Document Type : Original Article
Authors
1
Assistant Professor, Departments of Epidemiology, Research Center for Social Factors Affecting Health, Research Institute of Health Sciences and Technology, Hamadan University of Medical Sciences, Hamadan, Iran.
2
Gynecologist, Faculty of Medicine, Yasuj University of Medical Sciences, Yasuj, Iran.
3
Gynecologist, Faculty of Medicine, Iran University of Medical Sciences, Tehran, Iran.
4
General Physician, Faculty of Medicine, Zahedan University of Medical Sciences, Zahedan, Iran.
5
Associate Professor, Department of Obstetrics and Gynecology, Infectious and Tropical Disease Research Center, Faculty of Medicine, Zahedan University of Medical Sciences, Zahedan, Iran. Faculty of Medicine, Iran University of Medical Sciences, Tehran, Iran.
Abstract
Introduction: There is a strong association between ABO blood groups and increased susceptibility to certain diseases including cardiovascular events, viral and bacterial infections, colorectal cancer, intracranial aneurysms and thromboembolic diseases. The present study was performed aimed to investigate the relationship between maternal blood groups and adverse pregnancy complications.
Methods: In this cross-sectional (descriptive-analytical) and retrospective study, the file of 400 pregnant women referred to the maternity hospital of Ali Ebn Abi Taleb Hospital of Zahedan from 2017 to 2019 were included. The variables of this study were ABO blood groups, preeclampsia, eclampsia, placental abruption, gestational diabetes mellitus, preterm labor and intrauterine growth restriction. The data collection tool included an information form in which the required information was entered. Data were analyzed by SPSS (version 22) and chi-square test.

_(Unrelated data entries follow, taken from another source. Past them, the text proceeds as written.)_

(** What one row does to the map of the resolver. *)
Definition registered_row o (m : gmap string SafetyProfile.t) : gmap string SafetyProfile.t :=
  if decide (registrable o)
  then <[MetadataResolver.override_key (EnforcerOverrideRow.ToolName o)
           (EnforcerOverrideRow.BackendID o) := EnforcerHandler.override_profile o]> m
  else m.

Lemma load_override_map e o :
  load_override e o =
    with_overrides (registered_row o (MetadataResolver.overrides (Enforcer.resolver e))) e.
Proof.
  unfold load_override, Enforcer.RegisterOverride, MetadataResolver.RegisterOverride,
    registered_row, registrable, with_overrides. cbn.
  destruct e as [? [m] ? ? ? ? ?]. cbn.
  repeat case_bool_decide; cbn; try case_decide; naive_solver.
Qed.

Lemma load_overrides_map os e :
  foldl load_override e os =
    with_overrides (foldl (fun m o => registered_row o m)
      (MetadataResolver.overrides (Enforcer.resolver e)) os) e.
Proof.
  revert e. induction os as [|o os IH]; intros e; cbn.
  - by destruct e as [? [m] ? ? ? ? ?].
  - by rewrite load_override_map, IH.
Qed.

(** The map after rows whose keys are distinct. *)
Lemma registered_rows_lookup os m tool b :
  Forall (fun o => pipe_free (EnforcerOverrideRow.ToolName o)) os -> pipe_free tool ->
  (forall o o', o ∈ os -> o' ∈ os -> override_key_of o = override_key_of o' -> o = o') ->
  foldl (fun m o => registered_row o m) m os !! MetadataResolver.override_key tool b =
    match list_find (fun o => override_key_of o = (tool, b) /\ registrable o) os with
    | Some (_, o) => Some (EnforcerHandler.override_profile o)
    | None => m !! MetadataResolver.override_key tool b
    end.
Proof.
  intros Hpipe Ht. revert m. induction os as [|o os IH]; intros m Hd; [done|].
  apply List.Forall_cons_iff in Hpipe as [Ho Hpipe]. cbn [foldl].
  rewrite IH by (done || (intros; apply Hd; set_solver)). cbn [list_find].
  unfold registered_row.
  destruct (decide (override_key_of o = (tool, b) /\ registrable o)) as [[Hk Hr]|Hno].
  - rewrite decide_True by done. unfold override_key_of in Hk. injection Hk as Hk1 Hk2.
    rewrite Hk1, Hk2, lookup_insert_eq.
    destruct (list_find _ os) as [[n o']|] eqn:Hf; cbn; [|done].
    apply list_find_Some in Hf as (Hin & [Hk' _] & _). apply list_elem_of_lookup_2 in Hin.
    rewrite (Hd o' o); [done | by right | by left |]. unfold override_key_of in *. congruence.
  - destruct (list_find _ os) as [[n o']|]; cbn; [done|].
    case_decide as Hr; [|done]. apply lookup_insert_ne. intros Heq.
    apply override_key_inj in Heq as [H1 H2]; [|done..]. apply Hno. split; [|done].
    unfold override_key_of. congruence.
Qed.

(** A registry the process starts with holds every row of the store. *)
Lemma loaded_overrides e tool b :
  faults (Enforcer.store e) = [] -> keyed_overrides (Enforcer.store e) ->
  map_Forall (fun _ o => pipe_free (EnforcerOverrideRow.ToolName o))
    (overrides (Enforcer.store e)) -> pipe_free tool ->
  Enforcer.resolver e = MetadataResolver.NewMetadataResolver ->
  Enforcer.store (loadOverridesIntoResolver e) = Enforcer.store e /\
  registered (loadOverridesIntoResolver e) tool b =
    (o ← overrides (Enforcer.store e) !! (tool, b);
     if decide (registrable o) then Some (EnforcerHandler.override_profile o) else None).
Proof.
  intros Hf Hk Hp Ht Hr. unfold loadOverridesIntoResolver.
  unfold ListOverrides. rewrite on_query by done. rewrite load_overrides_map. split; [by destruct e|].
  unfold registered, MetadataResolver.GetOverride. cbn. rewrite Hr. cbn [MetadataResolver.overrides MetadataResolver.NewMetadataResolver].
  set (os := sort_by _ _).
  assert (Hin : forall o, o ∈ os <-> overrides (Enforcer.store e) !! override_key_of o = Some o).
  { intros o. unfold os. rewrite sort_by_perm, elem_of_rows. split; [|by eexists].
    intros [k Hko]. by rewrite <- (Hk _ _ Hko). }
  rewrite registered_rows_lookup; [| |done|].
  - destruct (list_find _ os) as [[n o]|] eqn:Hfind.
    + apply list_find_Some in Hfind as (Ho & [Hkey Hreg] & _).
      apply list_elem_of_lookup_2, Hin in Ho. rewrite Hkey in Ho. rewrite Ho. cbn.
      by rewrite decide_True.
    + apply list_find_None in Hfind.
      destruct (overrides _ !! (tool, b)) as [o|] eqn:Ho; cbn; [|by rewrite lookup_empty].
      rewrite decide_False; [by rewrite lookup_empty|]. intros Hreg. pose proof (Hk _ _ Ho) as Hko.
      rewrite Forall_forall in Hfind. apply (Hfind o); [|done]. apply Hin. by rewrite <- Hko.
  - apply Forall_forall. intros o Ho%Hin. exact (Hp _ _ Ho).
  - intros o o' Ho%Hin Ho'%Hin Heq. congruence.
Qed.
Definition pool_run (ops : list pool_op) (s : Pool.t) : Pool.t := foldl (fun s o => pool_step o s) s ops.

(** ** Properties *)

(** *** Waiting ends *)

(** The looks at the clock that are left. *)
Definition looks (deadline now : Time) : nat :=
  Z.to_nat ((deadline - now + (poll_interval - 1)) / poll_interval).

Section Waiting.
Variable env : nat -> Pool.t -> Pool.t.
Variable delay : nat -> Duration.
(** The others put at most [arrivals i] processes into the channel in the
    [i]-th pause. *)
Variable arrivals : nat -> nat.
Hypothesis env_arrivals : forall i s,
  (length (Pool.Warm (env i s)) <= length (Pool.Warm s) + arrivals i)%nat.
Hypothesis delay_nonneg : forall i, 0 <= delay i.

Lemma looks_mono deadline now now' : now <= now' -> (looks deadline now' <= looks deadline now)%nat.
Proof.
  intros Hle. unfold looks.
  enough ((deadline - now' + (poll_interval - 1)) / poll_interval <=
          (deadline - now + (poll_interval - 1)) / poll_interval) by lia.
  apply Z.div_le_mono; unfold poll_interval, Millisecond; lia.
Qed.

Lemma looks_step deadline now now' :
  now < deadline -> now + poll_interval <= now' -> (looks deadline now' < looks deadline now)%nat.
Proof.
  intros Hd Hn. pose proof (looks_mono deadline _ _ Hn) as Hm.
  enough (looks deadline (now + poll_interval) < looks deadline now)%nat by lia.
  unfold looks, poll_interval, Millisecond in *.
  replace (deadline - (now + 50 * 1000000) + (50 * 1000000 - 1))
    with (deadline - now + (50 * 1000000 - 1) + (-1) * (50 * 1000000)) by lia.
  rewrite Z.div_add by lia.
  assert (1 <= (deadline - now + (50 * 1000000 - 1)) / (50 * 1000000))
    by (apply Z.div_le_lower_bound; lia).
  lia.
Qed.

(** No more than [r] processes arrive from the [i]-th pause on. *)
Definition arrive_at_most (i r : nat) : Prop :=
  forall n, (sum_list (arrivals <$> seq i n) <= r)%nat.

Lemma wait_loop_ends fuel deadline i now s r :
  arrive_at_most i r ->
  (looks deadline now + length (Pool.Warm s) + r < fuel)%nat ->
  exists a s', Pool.wait_loop fuel env delay deadline i now s = Some (a, s').
Proof.
  revert i now s r. induction fuel as [|fuel IH]; intros i now s r Hr Hfuel; [lia|].
  cbn [Pool.wait_loop]. case_if; [by eexists _, _|]. case_if; [by eexists _, _|].
  assert (Hnext : arrive_at_most (S i) (r - arrivals i) /\ (arrivals i <= r)%nat).
  { assert (Hcons : forall n, (arrivals i + sum_list (arrivals <$> seq (S i) n) <= r)%nat)
      by (intros n; exact (Hr (S n))).
    split; [intros n|]; [specialize (Hcons n)|specialize (Hcons 0%nat)]; lia. }
  destruct Hnext as [Hnext Hle]. pose proof (delay_nonneg i).
  destruct (Pool.Warm s) as [|p rest] eqn:Hw.
  - case_if; [by eexists _, _|]. apply (IH (S i) _ _ (r - arrivals i)%nat); [done|].
    pose proof (env_arrivals i s) as Ha. rewrite Hw in Ha. cbn in *.
    pose proof (looks_step deadline now (now + poll_interval + delay i) ltac:(lia) ltac:(lia)). lia.
  - case_if; [|by eexists _, _]. apply (IH (S i) _ _ (r - arrivals i)%nat); [done|].
    pose proof (env_arrivals i (Pool.kill p (Pool.set_warm (fun _ => rest) s))) as Ha. cbn in *.
    pose proof (looks_mono deadline now (now + delay i) ltac:(lia)). lia.
Qed.
Definition idle (now : Time) (p : nat) (m : t) : bool :=
  match store m !! p with
  | Some u => UserPool.IsDedicated u && (idleTimeout m <? time_sub now (UserPool.lastUsed u))
  | None => false
  end.

Definition collectIdlePools (order : list string) (now : Time) (m : t) : option t :=
  snd <$> remove_if (fun _ p m => idle now p m) order m.

(** The pools are shut down first, then the map is replaced. *)
Fixpoint shutdown_each (order : list string) (m : t) : option t :=
  match order with
  | [] => Some m
  | key :: order =>
      match pools m !! key with
      | None => shutdown_each order m
      | Some p => match shutdown p m with Some m => shutdown_each order m | None => None end
      end
  end.

Definition ShutdownAll (order : list string) (m : t) : option t :=
  set_pools (fun _ => ∅) <$> shutdown_each order m.

(** *** The pool of a user *)

Record request := {
  backendID : string; userID : string; user_command : string; minPoolSize : Z; maxPoolSize : Z;
  env : list string; secrets : bool; stdioFraming : string
}.

Definition key_of (backendID userID : string) : string := backendID +:+ ":" +:+ userID.
Definition req_key (r : request) : string := key_of (backendID r) (userID r).
Lemma takes_other e id : (forall j, step_of j e = 0) -> takes (note e) id 0.
Proof. intros Hj. rewrite <- (Hj id). by apply takes_note. Qed.

Lemma takes_reconnected id j : takes (note (Reconnected id)) j 0.
Proof. by apply takes_other. Qed.

Lemma reconnect_noted c id (s : Bridge.t KS) :
  exists s1, when c (note (Reconnected id)) s = (inr tt : answer + unit, s1) /\
    tables s1 = tables s /\ status s1 = status s /\
    (forall e, e ∈ events s1 -> e ∈ events s \/ e = Reconnected id).
Proof.
  destruct c; cbn; (eexists; split; [reflexivity|]); split_and!; try done; [|by left].
  intros e [?|?%list_elem_of_singleton]%elem_of_app; auto.
Qed.

Lemma takes_registered id reqID j : takes (note (RequestRegistered id reqID)) j 0.
Proof. by apply takes_other. Qed.

Lemma takes_unregistered id reqID j : takes (note (RequestUnregistered id reqID)) j 0.
Proof. by apply takes_other. Qed.

Lemma takes_refreshing id j : takes (note (Refreshing id)) j 0.
Proof. by apply takes_other. Qed.

Lemma takes_zero {A} (h : Handler A) id id' : takes h id 0 -> takes h id' 0.
Proof. intros Hh s a s' Hs j. rewrite (Hh s a s' Hs j). by repeat case_decide. Qed.

Lemma collect_takes (step : BackendRow.t -> Handler (list gomap)) l :
  (forall b, takes (step b) (BackendRow.ID b) 0) -> forall id, takes (collect step l) id 0.
Proof.
  intros Hstep. induction l as [|b l IH]; intros id; cbn; [apply takes_ret|].
  eapply takes_bind; [eapply takes_zero, Hstep | intros ts | reflexivity].
  eapply takes_bind; [apply IH | intros rest; apply takes_ret | reflexivity].
Qed.

(** *** The requests a handler waits for *)

(** The table of pending requests after an event. *)
Definition tabled (X : gset (string * string)) (e : event) : gset (string * string) :=
  match e with
  | RequestRegistered id reqID => {[ (id, reqID) ]} ∪ X
  | RequestUnregistered id reqID => X ∖ {[ (id, reqID) ]}
  | _ => X
  end.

P<0.05 was considered statistically significant.
Results: Out of a total of 400 pregnant women with a mean age of 33.09±7.53 years, 153 (38.3%) had blood type O, 116 (29%) B, 97 (24.3%) A and 34 (8.5%) AB. The relationship between ABO blood groups and preeclampsia (p = 0.848), placental abruption (p = 0.833), preterm birth (p = 0.705) and intrauterine growth restriction (p = 0.214) was not statistically significant, but gestational diabetes (p=0.049) and eclampsia (p=0.039) had a significant relationship with blood groups.
Conclusion: There was no significant difference between preeclampsia, placental abruption, preterm labor and intrauterine growth restriction with ABO blood groups, but there was a significant difference between eclampsia and gestational diabetes with ABO blood groups.